PROBLEM DETAILS
Looking through the data below, work out how many lines have the word "intros". Reply with that number only.

RECORDS FOR PROCESSING
(* ===== verification/Benchmarking.v ===== *)
(** * Benchmark extrinsics ([node-template/node/src/benchmarking.rs])

    The builders make signed extrinsics of Bob's account for the benchmark
    commands.  Calls, eras and sr25519 signatures are libraries.  The theorem:
    what the extrinsics contain, that their signature covers it under the
    sender's key, and that they stay valid no longer than the runtime remembers
    block hashes. *)
From S2P Require Import Prelude Codec Primitives Reference Message Aggregator.
From S2P Require Import Synchronizer Network ConsensusState Import Worker WorkerFacts WorkerSafety.
From S2P Require Import Service Pallet Weights Runtime ChainSpec.
Local Open Scope Z_scope.

(** Calls, eras, signatures and the encoding of the signed payload. *)
Class TxLib `{KeyLib} {CL : Client} := {
  call_remark : bytes → RuntimeCall;
  call_transfer_keep_alive : AccountId → Z → RuntimeCall;
  Era : Type;
  era_mortal : Z → Z → Era;
  Sr25519Pair : Type;
  sr25519_public_of : Sr25519Pair → Sr25519Public;
  Sr25519Signature : Type;
  sr25519_sign : Sr25519Pair → bytes → Sr25519Signature;
  sr25519_verify : Sr25519Signature → bytes → Sr25519Public → bool;
  keyring_bob : Sr25519Pair;
  (** [client.chain_info().best_hash]. *)
  client_best_hash : client → Hash;
  (** [SignedPayload::from_raw(call, extra, additional).using_encoded]: the call, era,
      nonce, tip, spec and transaction version, genesis and best hash. *)
  signed_payload : RuntimeCall → Era * Z * Z → Z * Z * Hash * Hash → bytes;
}.

Class TxLaws `{TxLib} : Prop := {
  sr25519_sign_verify : ∀ pair msg,
    sr25519_verify (sr25519_sign pair msg) msg (sr25519_public_of pair) = true;
}.

(** [u32::checked_next_power_of_two]. *)
Definition checked_next_power_of_two (n : Z) : option Z :=
  let p := 2 ^ Z.log2_up n in
  if p <=? 2 ^ 32 - 1 then Some p else None.

(** [generic::UncheckedExtrinsic]; of [SignedExtra] only the era, the nonce and the
    tip carry data. *)
Record UncheckedExtrinsic `{TxLib} := mkExtrinsic {
  ux_call : RuntimeCall;
  ux_address : AccountId;
  ux_signature : Sr25519Signature;
  ux_extra : Era * Z * Z;
}.
Arguments mkExtrinsic {_ _ _ _ _} _ _ _ _.

(** [RemarkBuilder] and [TransferKeepAliveBuilder]. *)
Inductive ExtrinsicBuilder `{TxLib} :=
| RemarkBuilder (c : client)
| TransferKeepAliveBuilder (c : client) (dest : AccountId) (value : Z).

Section benchmarking.
Context `{TxLib}.

(** The period of the extrinsics' mortality. *)
Definition benchmark_period (block_hash_count : Z) : Z :=
  default 2 ((λ c, c / 2) <$> checked_next_power_of_two block_hash_count).

(** [create_benchmark_extrinsic]. *)
Definition create_benchmark_extrinsic (c : client) (sender : Sr25519Pair) (call : RuntimeCall)
    (nonce : Z) : outcome string UncheckedExtrinsic :=
  match client_block_hash c 0 with
  | inr (Some genesis_hash) =>
      let best_hash := client_best_hash c in
      let best_block := info_best_number (client_info c) in
      let period := benchmark_period BlockHashCount in
      let extra := (era_mortal period best_block, nonce, 0) in
      let raw_payload := signed_payload call extra
        (spec_version (VERSION []), transaction_version (VERSION []), genesis_hash, best_hash) in
      let signature := sr25519_sign sender raw_payload in
      Ok (mkExtrinsic call (into_account (sr25519_public_of sender)) signature extra)
  | _ => Panic "Genesis block exists; qed"
  end.

(** [ExtrinsicBuilder::pallet], [extrinsic] and [build]. *)
Definition builder_pallet (b : ExtrinsicBuilder) : string :=
  match b with RemarkBuilder _ => "system" | TransferKeepAliveBuilder _ _ _ => "balances" end.
Definition builder_extrinsic (b : ExtrinsicBuilder) : string :=
  match b with
  | RemarkBuilder _ => "remark"
  | TransferKeepAliveBuilder _ _ _ => "transfer_keep_alive"
  end.
Definition builder_build (b : ExtrinsicBuilder) (nonce : Z) : outcome string UncheckedExtrinsic :=
  let acc := keyring_bob in
  match b with
  | RemarkBuilder c => create_benchmark_extrinsic c acc (call_remark []) nonce
  | TransferKeepAliveBuilder c dest value =>
      create_benchmark_extrinsic c acc (call_transfer_keep_alive dest value) nonce
  end.

(** The client of a builder and the call it makes. *)
Definition builder_client (b : ExtrinsicBuilder) : client :=
  match b with RemarkBuilder c => c | TransferKeepAliveBuilder c _ _ => c end.
Definition builder_call (b : ExtrinsicBuilder) : RuntimeCall :=
  match b with
  | RemarkBuilder _ => call_remark []
  | TransferKeepAliveBuilder _ dest value => call_transfer_keep_alive dest value
  end.
End benchmarking.

(** Half the next power of two is the largest power of two below the count. *)
Lemma benchmark_period_bounds n :
  2 <= n <= 2 ^ 31 →
  (∃ k, 0 <= k ∧ benchmark_period n = 2 ^ k) ∧ benchmark_period n < n <= 2 * benchmark_period n.
Proof.
  intros Hn. unfold benchmark_period, checked_next_power_of_two.
  assert (0 < Z.log2_up n) as Hpos by (apply Z.log2_up_pos; lia).
  assert (2 ^ Z.pred (Z.log2_up n) < n <= 2 ^ Z.log2_up n) as Hup by (apply Z.log2_up_spec; lia).
  assert (Z.log2_up n <= 31) as Hle.
  { change 31 with (Z.log2_up (2 ^ 31)). apply Z.log2_up_le_mono. lia. }
  assert (2 ^ Z.log2_up n <= 2 ^ 31) by (apply Z.pow_le_mono_r; lia).
  destruct (Z.leb_spec (2 ^ Z.log2_up n) (2 ^ 32 - 1)); [|lia]. simpl.
  assert (2 ^ Z.log2_up n = 2 ^ Z.pred (Z.log2_up n) * 2) as Hd.
  { by rewrite Z.mul_comm, <- Z.pow_succ_r, Z.succ_pred by lia. }
  rewrite Hd in Hup |- *. rewrite Z.div_mul by done. split; [|lia]. exists (Z.pred (Z.log2_up n)). split; [lia|done].
Qed.

Section facts.
Context `{TxLib} `{!TxLaws}.

(** An extrinsic a builder makes is signed by Bob's key over its call, era,
    nonce and tip, the runtime's versions and the genesis and best block, names
    Bob's account, and is mortal for a power of two of blocks that the runtime's
    window of block hashes covers; without a genesis block the builder
    panics. *)
Lemma benchmark_extrinsic_signed (b : ExtrinsicBuilder) (nonce : Z) :
  let c := builder_client b in
  match client_block_hash c 0 with
  | inr (Some genesis) =>
      ∃ x k, builder_build b nonce = Ok x ∧
        ux_call x = builder_call b ∧
        ux_address x = into_account (sr25519_public_of keyring_bob) ∧
        ux_extra x = (era_mortal (2 ^ k) (info_best_number (client_info c)), nonce, 0) ∧
        sr25519_verify (ux_signature x)
          (signed_payload (builder_call b) (ux_extra x) (100, 1, genesis, client_best_hash c))
          (sr25519_public_of keyring_bob) = true ∧
        0 <= k ∧ 2 ^ k < BlockHashCount <= 2 * 2 ^ k
  | _ => ∃ msg, builder_build b nonce = Panic msg
  end.
Proof.
  intros c. destruct (benchmark_period_bounds BlockHashCount) as [(k & Hk & Hp) Hb];
    [unfold BlockHashCount; lia|].
  assert (builder_build b nonce = create_benchmark_extrinsic c keyring_bob (builder_call b) nonce) as ->
    by by destruct b.
  unfold create_benchmark_extrinsic. destruct (client_block_hash c 0) as [|[genesis|]]; eauto.
  eexists _, k. split; [reflexivity|]. cbn [ux_call ux_address ux_extra ux_signature].
  rewrite Hp in Hb |- *. split_and!; try done; [|lia..].
  apply sr25519_sign_verify.
Qed.
End facts.

Section witnesses.
#[local] Existing Instance ref_platform.
#[local] Existing Instance ref_client.
#[local] Existing Instance ref_frame.
#[local] Existing Instance ref_keys.

(** Signatures that name their key and message. *)
Definition ref_tx_lib : TxLib := {|
  call_remark _ := None;
  call_transfer_keep_alive _ _ := None;
  Era := Z * Z;
  era_mortal p c := (p, c);
  Sr25519Pair := Z;
  sr25519_public_of p := p;
  Sr25519Signature := Z * bytes;
  sr25519_sign p m := (p, m);
  sr25519_verify s m p := bool_decide (s = (p, m));
  keyring_bob := 1;
  client_best_hash c := ref_hash 0;
  signed_payload call extra add := le_encode 8 extra.1.2;
|}.
#[local] Existing Instance ref_tx_lib.

Lemma ref_tx_laws : TxLaws.
Proof. split. intros pair msg. by apply bool_decide_eq_true. Qed.

(** The nonce goes into the extrinsic, mortal for 2048 blocks. *)
Lemma benchmark_extrinsic_signed_witness :
  ∃ x, builder_build (RemarkBuilder ref_genesis_chain) 7 = Ok x ∧ (ux_extra x).1.2 = 7 ∧
    benchmark_period BlockHashCount = 2048.
Proof.
  pose proof (@benchmark_extrinsic_signed _ _ _ _ _ ref_tx_laws (RemarkBuilder ref_genesis_chain) 7) as Hx.
  cbv zeta in Hx.
  assert (client_block_hash (builder_client (RemarkBuilder ref_genesis_chain)) 0 =
    inr (Some (ref_hash 0))) as Hh by vm_refl.
  rewrite Hh in Hx. destruct Hx as (x & k & Hb & _ & _ & He & _). exists x.
  split; [exact Hb|]. split; [rewrite He; reflexivity|reflexivity].
Defined.
End witnesses.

ANSWER BELOW
3